_WORK ORDER:_
Copy the data. Keep every character as given.

_INPUT FOR THIS TASK:_
• • • • • • •

Lemma children_lookup cs i e t : signer_child cs i e = Ok t → map (λ t, (any_tag t, any_value t)) cs !! i = Some (any_tag t, any_value t).
Proof. intros Hi%ok_or_inv. by rewrite list_lookup_fmap, Hi. Qed.
Lemma items_all v cs : all_children (BerTlvIter_items v) = Ok cs → ber_children v (map (λ t, (any_tag t, any_value t)) cs).
Proof. intros Hc%all_children_Ok. by apply items_children. Qed.
Lemma find_message_digest_items items found md : find_message_digest items found = Ok md → ∃ ts, items = map Ok ts.
Proof.
  revert found. induction items as [|item items IH]; intros found; cbn [find_message_digest]; [by exists []|].
  intros (t & ->%map_err_Ok & (a & _ & [ts ->]%IH)%result_bind_inv_ok)%result_bind_inv_ok. by exists (t :: ts).
Qed.
Lemma parse_signer_info_of v s : parse_signer_info v = Ok s → signer_of v s.
Proof.
  unfold parse_signer_info. intros (cs & Hcs%items_all & Hp)%result_bind_inv_ok.
  apply result_bind_inv_ok in Hp as (da & Hda%children_lookup & Hp). apply result_bind_inv_ok in Hp as (das & Hdas & Hp).
  unfold cms_expect in Hdas. apply map_err_Ok, expect_Ok in Hdas as [-> Hdt].
  apply result_bind_inv_ok in Hp as (dot & Hdot & Hp). unfold cms_parse_or in Hdot. apply map_err_Ok, BerTlv_parse_child in Hdot as [r1 Hdot].
  apply result_bind_inv_ok in Hp as (doid & Hdoid%cms_oid_octets & Hp).
  apply result_bind_inv_ok in Hp as (at3 & Hat3%children_lookup & Hp). apply result_bind_inv_ok in Hp as (sa & Hsa%children_lookup & Hp).
  apply result_bind_inv_ok in Hp as (sas & Hsas & Hp). unfold cms_expect in Hsas. apply map_err_Ok, expect_Ok in Hsas as [-> Hst].
  apply result_bind_inv_ok in Hp as (sot & Hsot & Hp). unfold cms_parse_or in Hsot. apply map_err_Ok, BerTlv_parse_child in Hsot as [r2 Hsot].
  apply result_bind_inv_ok in Hp as (soid & Hsoid%cms_oid_octets & Hp). apply result_bind_inv_ok in Hp as (sg & Hsg%children_lookup & Hp).
  apply result_bind_inv_ok in Hp as (so & Hso & Hp). unfold cms_expect in Hso. apply map_err_Ok, expect_Ok in Hso as [-> Hot].
  rewrite Hdt in Hda. rewrite Hst in Hsa. rewrite Hot in Hsg. rewrite Hdoid in Hdot. rewrite Hsoid in Hsot.
  destruct (Z.eqb_spec (any_tag at3) Asn1ContentExplicit0) as [H3|H3].
  - apply result_bind_inv_ok in Hp as (rebuilt & Hrb & Hp). apply result_bind_inv_ok in Hp as (md & Hmd & [= <-]).
    destruct (find_message_digest_items _ _ _ Hmd) as [ts Hts]. pose proof Hmd as Hmd'. rewrite Hts in Hmd'. apply find_message_digest_last in Hmd'.
    rewrite H3 in Hat3. exists (map (λ t, (any_tag t, any_value t)) cs), (any_value da), r1, (any_value sa), r2, 4%nat. cbn. split_and!; try done.
    exists (any_value at3), (map (λ t, (any_tag t, any_value t)) ts). split; [done|]. split; [done|]. split; [by apply items_children|].
    by destruct Hmd' as [[? ->]|[? _]].
  - injection Hp as <-. by exists (map (λ t, (any_tag t, any_value t)) cs), (any_value da), r1, (any_value sa), r2, 3%nat.
Qed.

• • • • • • •

_SOLVED EXERCISE:_
Lemma children_lookup cs i e t : signer_child cs i e = Ok t → map (λ t, (any_tag t, any_value t)) cs !! i = Some (any_tag t, any_value t).
Proof. intros Hi%ok_or_inv. by rewrite list_lookup_fmap, Hi. Qed.
Lemma items_all v cs : all_children (BerTlvIter_items v) = Ok cs → ber_children v (map (λ t, (any_tag t, any_value t)) cs).
Proof. intros Hc%all_children_Ok. by apply items_children. Qed.
Lemma find_message_digest_items items found md : find_message_digest items found = Ok md → ∃ ts, items = map Ok ts.
Proof.
  revert found. induction items as [|item items IH]; intros found; cbn [find_message_digest]; [by exists []|].
  intros (t & ->%map_err_Ok & (a & _ & [ts ->]%IH)%result_bind_inv_ok)%result_bind_inv_ok. by exists (t :: ts).
Qed.
Lemma parse_signer_info_of v s : parse_signer_info v = Ok s → signer_of v s.
Proof.
  unfold parse_signer_info. intros (cs & Hcs%items_all & Hp)%result_bind_inv_ok.
  apply result_bind_inv_ok in Hp as (da & Hda%children_lookup & Hp). apply result_bind_inv_ok in Hp as (das & Hdas & Hp).
  unfold cms_expect in Hdas. apply map_err_Ok, expect_Ok in Hdas as [-> Hdt].
  apply result_bind_inv_ok in Hp as (dot & Hdot & Hp). unfold cms_parse_or in Hdot. apply map_err_Ok, BerTlv_parse_child in Hdot as [r1 Hdot].
  apply result_bind_inv_ok in Hp as (doid & Hdoid%cms_oid_octets & Hp).
  apply result_bind_inv_ok in Hp as (at3 & Hat3%children_lookup & Hp). apply result_bind_inv_ok in Hp as (sa & Hsa%children_lookup & Hp).
  apply result_bind_inv_ok in Hp as (sas & Hsas & Hp). unfold cms_expect in Hsas. apply map_err_Ok, expect_Ok in Hsas as [-> Hst].
  apply result_bind_inv_ok in Hp as (sot & Hsot & Hp). unfold cms_parse_or in Hsot. apply map_err_Ok, BerTlv_parse_child in Hsot as [r2 Hsot].
  apply result_bind_inv_ok in Hp as (soid & Hsoid%cms_oid_octets & Hp). apply result_bind_inv_ok in Hp as (sg & Hsg%children_lookup & Hp).
  apply result_bind_inv_ok in Hp as (so & Hso & Hp). unfold cms_expect in Hso. apply map_err_Ok, expect_Ok in Hso as [-> Hot].
  rewrite Hdt in Hda. rewrite Hst in Hsa. rewrite Hot in Hsg. rewrite Hdoid in Hdot. rewrite Hsoid in Hsot.
  destruct (Z.eqb_spec (any_tag at3) Asn1ContentExplicit0) as [H3|H3].
  - apply result_bind_inv_ok in Hp as (rebuilt & Hrb & Hp). apply result_bind_inv_ok in Hp as (md & Hmd & [= <-]).
    destruct (find_message_digest_items _ _ _ Hmd) as [ts Hts]. pose proof Hmd as Hmd'. rewrite Hts in Hmd'. apply find_message_digest_last in Hmd'.
    rewrite H3 in Hat3. exists (map (λ t, (any_tag t, any_value t)) cs), (any_value da), r1, (any_value sa), r2, 4%nat. cbn. split_and!; try done.
    exists (any_value at3), (map (λ t, (any_tag t, any_value t)) ts). split; [done|]. split; [done|]. split; [by apply items_children|].
    by destruct Hmd' as [[? ->]|[? _]].
  - injection Hp as <-. by exists (map (λ t, (any_tag t, any_value t)) cs), (any_value da), r1, (any_value sa), r2, 3%nat.
Qed.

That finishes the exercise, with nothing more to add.